Solomonoff’s seminal induction theorem states that the posterior of a universal semimeasure M converges rapidly and with probability 1 to the true generating posterior μ, provided μ is computable. This result underpins the use of M as a universal predictor when the underlying distribution is unknown. However, the theorem only guarantees convergence on a μ‑measure‑one set of sequences; it does not address whether convergence holds for every Martin‑Löf random sequence—i.e., for all sequences that are random with respect to M itself. The question of “strong convergence” on all random sequences has remained open.
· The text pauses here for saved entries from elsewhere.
(** X5: an explicit type that is one of the three tags is checked against
    the schema of that tag and nothing else: if a forbidden property is
    set the record is rejected for the declared tag with exactly the set
    forbidden properties reported, otherwise the formatted tag is
    returned. *)
Theorem explicit_known_type_outcome (tx : gmap string JSValue)
    (schema : JsonSchema) (tag : string) :
  switchType (tx.["type"]) = Some (schema, tag) ->
  parser tx
  = match presentFields tx (schemaFields schema) with
    | [] => Return (formatUint (JString tag))
    | errors => Throw (InvalidPropertiesForTransactionTypeError errors tag)
    end.
Proof.
  intros Hsw.
  destruct (switchType_Some _ _ _ Hsw) as (Hty & _ & _ & Hnull).
  unfold defaultTransactionTypeParser. rewrite Hsw, Hty. simpl.
  rewrite <- Hty, validate_presentFields by done.
  by destruct (presentFields tx (schemaFields schema)).
Qed.

(** ** The classifier without an explicit type, rule by rule *)

Lemma fallback_returns (tx : gmap string JSValue) :
  exists v, hardforkFallback HardforksOrdered tx = Return v
            /\ (v = JUndefined \/ v = JString "0x0" \/ v = JString "0x2")
            /\ (v = JString "0x2" -> isNullish (tx.["gasPrice"]) = true).
Proof.
  unfold hardforkFallback.
  destruct (isUndefined (givenHardfork tx)); [eexists; split; [done | split; [auto | done]] |].
  simpl. destruct (_ >=? _).
  - destruct (isNullish (tx.["gasPrice"])); simpl;
      eexists; (split; [done | split; [auto | done]]).
  - destruct (_ =? _); eexists; (split; [done | split; [auto | done]]).
Qed.
(** * Status synchronisation of the work-api controllers

    A shallow embedding of the status engine of [sigs.k8s.io/work-api]:
    - [pkg/statussync/rules/rule.go]: the built-in common-fields table;
    - the status reader ([GetValuesByRule], [getValueByJsonPath]);
    - [pkg/controllers/status_sync_controller.go]: the polling controller
      ([syncWork], [aggregateManifestConditions], [getSyncValues],
      [buildAvailableStatusCondition]);
    - the event-driven status-feedback reconciler ([Reconcile]).

    Go values are modelled as the code has them: [int] and [int64] as [Z],
    strings as [string], slices as lists, a [(value, error)] result as a pair
    whose error component is an [option], a run-time panic as a value of
    [Panic].
    Libraries the repository calls but does not contain (the JSONPath
    evaluator, the dynamic client, the REST mapper, the clock) are fields of
    explicit collaborator records, so every statement below holds for any
    behaviour of theirs. *)

From stdpp Require Import base strings list gmap pretty.

#[local] Set Warnings "-register-all".

(** ** k8s.io/apimachinery/pkg/apis/meta/v1 *)

Module metav1.
(** [type ConditionStatus string] with its three declared constants. *)
Abbreviation ConditionStatus := string (only parsing).
Definition ConditionTrue : ConditionStatus := "True".
Definition ConditionFalse : ConditionStatus := "False".
Definition ConditionUnknown : ConditionStatus := "Unknown".

(** [metav1.Time]: an instant, counted from Go's zero time, so that
    [IsZero] is the test against [0]. *)
Abbreviation Time := Z (only parsing).
Definition IsZero (t : Time) : bool := bool_decide (t = 0%Z).
End metav1.

Module Condition.
(** [metav1.Condition]. *)
Record t := mk {
  Type_ : string;
  Status : metav1.ConditionStatus;
  ObservedGeneration : Z;
  LastTransitionTime : metav1.Time;
  Reason : string;
  Message : string
}.

Global Instance eq_dec : EqDecision t.
Proof. solve_decision. Defined.
End Condition.
Abbreviation Condition := Condition.t.
Lemma compileRules_acc (env : rules.Env) (rs : list rules.Rule)
    (acc : list rules.compiledRule) :
  rules.compileRules env rs acc
  = match rules.compileRules env rs [] with
    | Ok crs => Ok (acc ++ crs)
    | Err e => Err e
    end.
Proof.
  revert acc. induction rs as [|r rs IH]; intros acc; simpl.
  - now rewrite app_nil_r.
  - destruct (rules.compileRule env r) as [cr|e]; [|reflexivity].
    rewrite (IH (acc ++ [cr])), (IH [cr]).
    destruct (rules.compileRules env rs []); [|reflexivity].
    now rewrite <- app_assoc.
Qed.

Lemma compileRules_all (env : rules.Env) (rs : list rules.Rule) :
  forallb (spec.acceptable env) rs = true
  → ∃ crs, rules.compileRules env rs [] = Ok crs ∧ Forall2 (spec.compiledFrom env) rs crs.
Proof.
  induction rs as [|r rs IH]; simpl; intros Hall.
  - exists []. split; [reflexivity|constructor].
  - apply andb_true_iff in Hall as [Hr Hrs].
    rewrite <- compileRule_acceptable in Hr.
    destruct (rules.compileRule env r) as [cr|] eqn:Hcr; [|discriminate].
    destruct (IH Hrs) as (crs & Hcrs & Hfrom).
    exists (cr :: crs). rewrite compileRules_acc, Hcrs. split; [reflexivity|].
    constructor; [now apply compileRule_ok|assumption].
Qed.

Lemma compileRules_first (env : rules.Env) (pre post : list rules.Rule) (r : rules.Rule) :
  forallb (spec.acceptable env) pre = true
  → spec.acceptable env r = false
  → ∃ e, rules.compileRules env (pre ++ r :: post) [] = Err e
         ∧ rules.compileRule env r = Err e.
Proof.
  induction pre as [|p pre IH]; simpl; intros Hpre Hr.
  - rewrite <- compileRule_acceptable in Hr.
    destruct (rules.compileRule env r) as [|e]; [discriminate|]. now exists e.
  - apply andb_true_iff in Hpre as [Hp Hpre].
    rewrite <- compileRule_acceptable in Hp.
    destruct (rules.compileRule env p) as [cp|]; [|discriminate].
    destruct (IH Hpre Hr) as (e & He & Hre). exists e.
    rewrite compileRules_acc, He. now split.
Qed.

Lemma first_unacceptable (env : rules.Env) (rs : list rules.Rule) :
  forallb (spec.acceptable env) rs = false
  → ∃ pre r post, rs = pre ++ r :: post
      ∧ forallb (spec.acceptable env) pre = true ∧ spec.acceptable env r = false.
Proof.
  induction rs as [|r rs IH]; simpl; [discriminate|].
  destruct (spec.acceptable env r) eqn:Hr; simpl.
  - intros Hrs. destruct (IH Hrs) as (pre & r' & post & -> & Hpre & Hr').
    exists (r :: pre), r', post. simpl. now rewrite Hr, Hpre.
  - intros _. now exists [], r, rs.
Qed.

(** C6. Loading is all-or-nothing.  When every rule of the list has an ID
    matching ^[a-z][a-z0-9-]*$, a TTL that the extended duration parser
    accepts ("7d" is one) and an expression that compiles, [New] returns an
    engine holding every rule, compiled, in source order.  When some rule
    fails one of the three, [New] returns an error and no engine, and the
    error message quotes the ID of the first such rule. *)
Theorem load_all_or_nothing (cel : rules.Cel) (env : rules.Env) (rs : list rules.Rule) :
  rules.cel_NewEnv = Ok env →
  (forallb (spec.acceptable env) rs = true →
     ∃ engine, rules.New rs = Ok engine
               ∧ Forall2 (spec.compiledFrom env) rs (rules.rules engine))
  ∧ (forallb (spec.acceptable env) rs = false →
     ∃ pre r post e, rs = pre ++ r :: post
       ∧ forallb (spec.acceptable env) pre = true
       ∧ spec.acceptable env r = false
       ∧ rules.New rs = Err e
       ∧ spec.names (rules.LoadError_Error e) (rules.ID r))
  ∧ rules.parseExtendedDuration "7d" = Ok (7 * 24 * Hour).
Proof.
  intros Henv. unfold rules.New. rewrite Henv. split; [|split].
  - intros Hall. destruct (compileRules_all env rs Hall) as (crs & -> & Hfrom).
    now exists {| rules.rules := crs |}.
  - intros Hbad. destruct (first_unacceptable env rs Hbad) as (pre & r & post & -> & Hpre & Hr).
    destruct (compileRules_first env pre post r Hpre Hr) as (e & -> & Hre).
    exists pre, r, post, e. repeat split; try assumption.
    exact (compileRule_err_names env r e Hre).
  - vm_compute. reflexivity.
Qed.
The paper first shows that the strong convergence claim is false for the class of universal semimeasures. By exploiting the definition of a universal semimeasure as a weighted sum over all enumerable semimeasures, the authors construct a “malicious” universal semimeasure M* that still dominates every computable semimeasure but deliberately deviates from a given computable μ on a particular Martin‑Löf random sequence x. The construction proceeds by fixing a computable μ, selecting a random sequence x, and then adjusting the mixture weights so that M* mimics μ on the initial segment of x but, after a certain point, shifts weight to other computable measures that disagree with μ on the continuation of x. As a result, while M* retains the usual almost‑sure convergence to μ (because the set of sequences where it fails has μ‑measure zero), it fails to converge on the specific random sequence x. This demonstrates that no universal semimeasure can guarantee convergence on all Martin‑Löf random sequences.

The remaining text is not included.